INPUT MATERIAL:
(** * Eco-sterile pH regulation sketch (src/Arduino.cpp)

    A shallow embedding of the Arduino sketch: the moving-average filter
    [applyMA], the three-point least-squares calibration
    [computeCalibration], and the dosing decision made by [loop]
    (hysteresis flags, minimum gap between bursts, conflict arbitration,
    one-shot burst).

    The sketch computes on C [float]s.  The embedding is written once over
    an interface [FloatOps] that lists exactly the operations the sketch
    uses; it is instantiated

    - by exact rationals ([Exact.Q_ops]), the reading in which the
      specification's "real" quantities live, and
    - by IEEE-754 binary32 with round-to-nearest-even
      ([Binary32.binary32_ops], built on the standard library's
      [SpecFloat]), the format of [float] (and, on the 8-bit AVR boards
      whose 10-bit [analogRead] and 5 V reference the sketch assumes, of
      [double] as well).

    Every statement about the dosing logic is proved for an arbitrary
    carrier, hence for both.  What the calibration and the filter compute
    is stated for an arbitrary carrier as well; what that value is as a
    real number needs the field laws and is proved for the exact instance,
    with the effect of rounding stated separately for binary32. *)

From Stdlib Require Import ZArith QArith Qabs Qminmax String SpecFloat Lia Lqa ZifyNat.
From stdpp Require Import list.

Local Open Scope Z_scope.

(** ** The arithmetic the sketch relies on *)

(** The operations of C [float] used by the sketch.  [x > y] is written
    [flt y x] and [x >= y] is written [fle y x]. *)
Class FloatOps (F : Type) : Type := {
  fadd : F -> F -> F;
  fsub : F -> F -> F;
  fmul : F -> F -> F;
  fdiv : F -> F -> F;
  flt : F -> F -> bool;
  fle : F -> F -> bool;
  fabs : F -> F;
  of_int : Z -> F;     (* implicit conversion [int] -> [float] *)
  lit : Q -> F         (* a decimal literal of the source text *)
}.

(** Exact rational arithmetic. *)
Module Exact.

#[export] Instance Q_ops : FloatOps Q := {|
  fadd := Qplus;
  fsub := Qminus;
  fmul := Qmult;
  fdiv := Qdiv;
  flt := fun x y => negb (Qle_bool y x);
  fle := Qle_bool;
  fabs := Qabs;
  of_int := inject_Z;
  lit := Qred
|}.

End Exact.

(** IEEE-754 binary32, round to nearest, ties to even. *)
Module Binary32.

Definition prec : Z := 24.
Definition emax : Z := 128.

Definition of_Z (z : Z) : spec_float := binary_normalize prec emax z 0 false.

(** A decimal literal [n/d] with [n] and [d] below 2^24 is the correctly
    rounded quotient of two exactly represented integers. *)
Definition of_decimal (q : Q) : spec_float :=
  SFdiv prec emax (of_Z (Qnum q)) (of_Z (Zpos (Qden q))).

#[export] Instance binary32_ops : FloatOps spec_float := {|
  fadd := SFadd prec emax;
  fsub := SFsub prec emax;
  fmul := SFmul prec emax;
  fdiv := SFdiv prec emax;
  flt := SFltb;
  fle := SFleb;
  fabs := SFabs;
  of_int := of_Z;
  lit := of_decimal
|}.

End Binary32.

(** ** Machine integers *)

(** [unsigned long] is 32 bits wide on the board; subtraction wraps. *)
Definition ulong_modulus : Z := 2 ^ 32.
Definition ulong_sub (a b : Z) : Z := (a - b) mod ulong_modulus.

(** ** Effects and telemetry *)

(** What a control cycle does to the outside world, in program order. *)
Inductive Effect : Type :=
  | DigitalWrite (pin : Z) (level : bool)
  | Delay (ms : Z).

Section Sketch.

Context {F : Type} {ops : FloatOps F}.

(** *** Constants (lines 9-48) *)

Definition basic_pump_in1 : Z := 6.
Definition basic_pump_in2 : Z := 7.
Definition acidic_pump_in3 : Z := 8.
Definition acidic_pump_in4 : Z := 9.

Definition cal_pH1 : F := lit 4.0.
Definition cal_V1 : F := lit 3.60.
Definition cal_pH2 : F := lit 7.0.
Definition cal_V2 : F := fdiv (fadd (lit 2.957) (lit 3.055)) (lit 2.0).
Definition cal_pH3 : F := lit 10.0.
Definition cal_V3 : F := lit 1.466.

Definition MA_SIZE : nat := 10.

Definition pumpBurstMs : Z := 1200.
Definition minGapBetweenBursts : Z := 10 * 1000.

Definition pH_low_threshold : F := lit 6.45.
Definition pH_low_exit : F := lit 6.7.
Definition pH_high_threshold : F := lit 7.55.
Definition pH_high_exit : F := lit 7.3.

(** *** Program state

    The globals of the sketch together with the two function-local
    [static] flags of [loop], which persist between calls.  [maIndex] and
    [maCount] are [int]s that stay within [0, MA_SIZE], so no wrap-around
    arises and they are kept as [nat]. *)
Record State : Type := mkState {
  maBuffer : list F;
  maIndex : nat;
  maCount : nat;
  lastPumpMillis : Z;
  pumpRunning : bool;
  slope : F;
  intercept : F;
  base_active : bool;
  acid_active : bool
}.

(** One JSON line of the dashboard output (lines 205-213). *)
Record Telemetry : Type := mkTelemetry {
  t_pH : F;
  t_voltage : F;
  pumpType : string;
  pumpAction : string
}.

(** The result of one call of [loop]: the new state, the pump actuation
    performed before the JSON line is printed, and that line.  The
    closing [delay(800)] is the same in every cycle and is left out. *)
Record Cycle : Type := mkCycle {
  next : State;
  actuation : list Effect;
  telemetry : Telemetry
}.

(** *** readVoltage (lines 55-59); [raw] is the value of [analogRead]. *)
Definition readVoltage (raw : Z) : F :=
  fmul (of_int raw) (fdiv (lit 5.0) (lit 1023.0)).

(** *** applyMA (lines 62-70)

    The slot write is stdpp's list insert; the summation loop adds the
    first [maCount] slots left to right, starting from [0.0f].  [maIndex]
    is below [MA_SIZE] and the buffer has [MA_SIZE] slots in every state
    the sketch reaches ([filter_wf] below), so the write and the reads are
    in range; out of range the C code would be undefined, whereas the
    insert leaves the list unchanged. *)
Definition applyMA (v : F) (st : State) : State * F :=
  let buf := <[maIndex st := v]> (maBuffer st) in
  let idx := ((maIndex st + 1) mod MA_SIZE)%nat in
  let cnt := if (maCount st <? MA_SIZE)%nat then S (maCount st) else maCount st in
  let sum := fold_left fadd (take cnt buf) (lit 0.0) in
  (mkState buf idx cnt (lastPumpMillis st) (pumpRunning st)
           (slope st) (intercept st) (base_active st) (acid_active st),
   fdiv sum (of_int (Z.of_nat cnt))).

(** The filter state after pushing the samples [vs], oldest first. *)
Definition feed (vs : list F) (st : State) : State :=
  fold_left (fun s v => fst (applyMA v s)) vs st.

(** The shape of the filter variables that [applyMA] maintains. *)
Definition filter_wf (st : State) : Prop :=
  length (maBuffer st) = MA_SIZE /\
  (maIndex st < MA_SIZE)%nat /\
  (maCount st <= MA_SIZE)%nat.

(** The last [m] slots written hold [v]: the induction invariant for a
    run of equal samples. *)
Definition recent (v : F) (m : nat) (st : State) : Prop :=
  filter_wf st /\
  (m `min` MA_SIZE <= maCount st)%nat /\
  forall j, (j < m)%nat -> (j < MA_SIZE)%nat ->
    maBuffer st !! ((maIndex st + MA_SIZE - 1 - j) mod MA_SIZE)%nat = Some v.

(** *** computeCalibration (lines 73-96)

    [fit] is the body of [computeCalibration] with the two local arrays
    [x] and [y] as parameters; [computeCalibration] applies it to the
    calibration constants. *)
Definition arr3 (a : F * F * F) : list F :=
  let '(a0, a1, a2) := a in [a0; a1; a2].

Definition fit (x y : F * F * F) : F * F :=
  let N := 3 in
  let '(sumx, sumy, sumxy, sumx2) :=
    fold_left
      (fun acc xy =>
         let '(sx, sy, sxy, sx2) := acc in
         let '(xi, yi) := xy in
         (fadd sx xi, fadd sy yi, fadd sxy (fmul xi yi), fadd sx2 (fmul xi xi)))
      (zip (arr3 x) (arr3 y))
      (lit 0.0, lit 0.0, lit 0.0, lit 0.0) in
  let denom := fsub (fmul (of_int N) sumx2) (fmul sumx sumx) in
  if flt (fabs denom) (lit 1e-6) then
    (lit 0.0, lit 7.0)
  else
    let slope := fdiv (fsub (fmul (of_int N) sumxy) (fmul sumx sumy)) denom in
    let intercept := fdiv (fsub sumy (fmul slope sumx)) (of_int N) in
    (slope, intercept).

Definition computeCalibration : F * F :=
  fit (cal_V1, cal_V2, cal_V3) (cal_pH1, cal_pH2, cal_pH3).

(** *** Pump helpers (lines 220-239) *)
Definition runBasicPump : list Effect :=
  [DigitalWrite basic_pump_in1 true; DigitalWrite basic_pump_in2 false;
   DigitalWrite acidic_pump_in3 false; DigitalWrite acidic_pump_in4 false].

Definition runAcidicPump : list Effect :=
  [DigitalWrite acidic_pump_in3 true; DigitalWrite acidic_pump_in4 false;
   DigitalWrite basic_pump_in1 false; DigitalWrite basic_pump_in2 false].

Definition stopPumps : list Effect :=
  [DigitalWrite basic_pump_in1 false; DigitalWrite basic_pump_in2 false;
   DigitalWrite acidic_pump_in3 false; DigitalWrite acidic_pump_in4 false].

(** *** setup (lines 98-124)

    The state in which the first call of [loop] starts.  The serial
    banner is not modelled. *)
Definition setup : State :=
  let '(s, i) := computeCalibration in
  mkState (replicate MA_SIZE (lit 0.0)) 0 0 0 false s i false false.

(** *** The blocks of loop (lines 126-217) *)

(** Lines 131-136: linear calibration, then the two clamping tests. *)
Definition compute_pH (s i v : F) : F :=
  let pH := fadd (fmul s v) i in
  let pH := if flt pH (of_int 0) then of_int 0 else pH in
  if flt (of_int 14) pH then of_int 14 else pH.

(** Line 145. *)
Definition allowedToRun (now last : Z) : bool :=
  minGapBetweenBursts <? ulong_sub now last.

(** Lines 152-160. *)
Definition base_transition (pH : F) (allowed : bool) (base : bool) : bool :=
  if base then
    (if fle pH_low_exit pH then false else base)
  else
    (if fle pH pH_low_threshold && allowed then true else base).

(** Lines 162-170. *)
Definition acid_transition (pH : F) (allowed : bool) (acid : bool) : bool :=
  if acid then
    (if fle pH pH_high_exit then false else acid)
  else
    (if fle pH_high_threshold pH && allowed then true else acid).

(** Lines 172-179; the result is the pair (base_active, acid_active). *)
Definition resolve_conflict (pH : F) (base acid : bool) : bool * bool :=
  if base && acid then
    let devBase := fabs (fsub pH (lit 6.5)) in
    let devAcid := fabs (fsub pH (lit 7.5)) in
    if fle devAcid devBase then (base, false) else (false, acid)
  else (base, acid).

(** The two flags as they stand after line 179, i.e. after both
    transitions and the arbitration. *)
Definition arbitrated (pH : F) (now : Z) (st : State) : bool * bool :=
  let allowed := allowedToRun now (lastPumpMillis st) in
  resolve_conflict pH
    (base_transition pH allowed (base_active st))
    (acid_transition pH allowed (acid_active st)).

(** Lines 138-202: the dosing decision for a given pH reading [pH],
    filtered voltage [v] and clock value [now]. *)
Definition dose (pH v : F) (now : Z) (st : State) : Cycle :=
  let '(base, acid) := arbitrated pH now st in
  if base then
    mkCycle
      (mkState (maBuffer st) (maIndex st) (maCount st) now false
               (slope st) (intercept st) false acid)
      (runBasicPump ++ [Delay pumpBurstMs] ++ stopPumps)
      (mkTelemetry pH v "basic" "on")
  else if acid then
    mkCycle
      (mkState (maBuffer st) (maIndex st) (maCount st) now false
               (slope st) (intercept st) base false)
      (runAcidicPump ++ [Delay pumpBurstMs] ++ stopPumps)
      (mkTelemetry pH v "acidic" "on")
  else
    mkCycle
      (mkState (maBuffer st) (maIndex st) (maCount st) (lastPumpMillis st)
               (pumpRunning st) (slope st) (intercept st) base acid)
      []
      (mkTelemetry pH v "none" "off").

ACTION ITEM: Pull every line with the string "pumpRunning" out of the material.

TASK RESULT:
  pumpRunning : bool;
  (mkState buf idx cnt (lastPumpMillis st) (pumpRunning st)
               (pumpRunning st) (slope st) (intercept st) base acid)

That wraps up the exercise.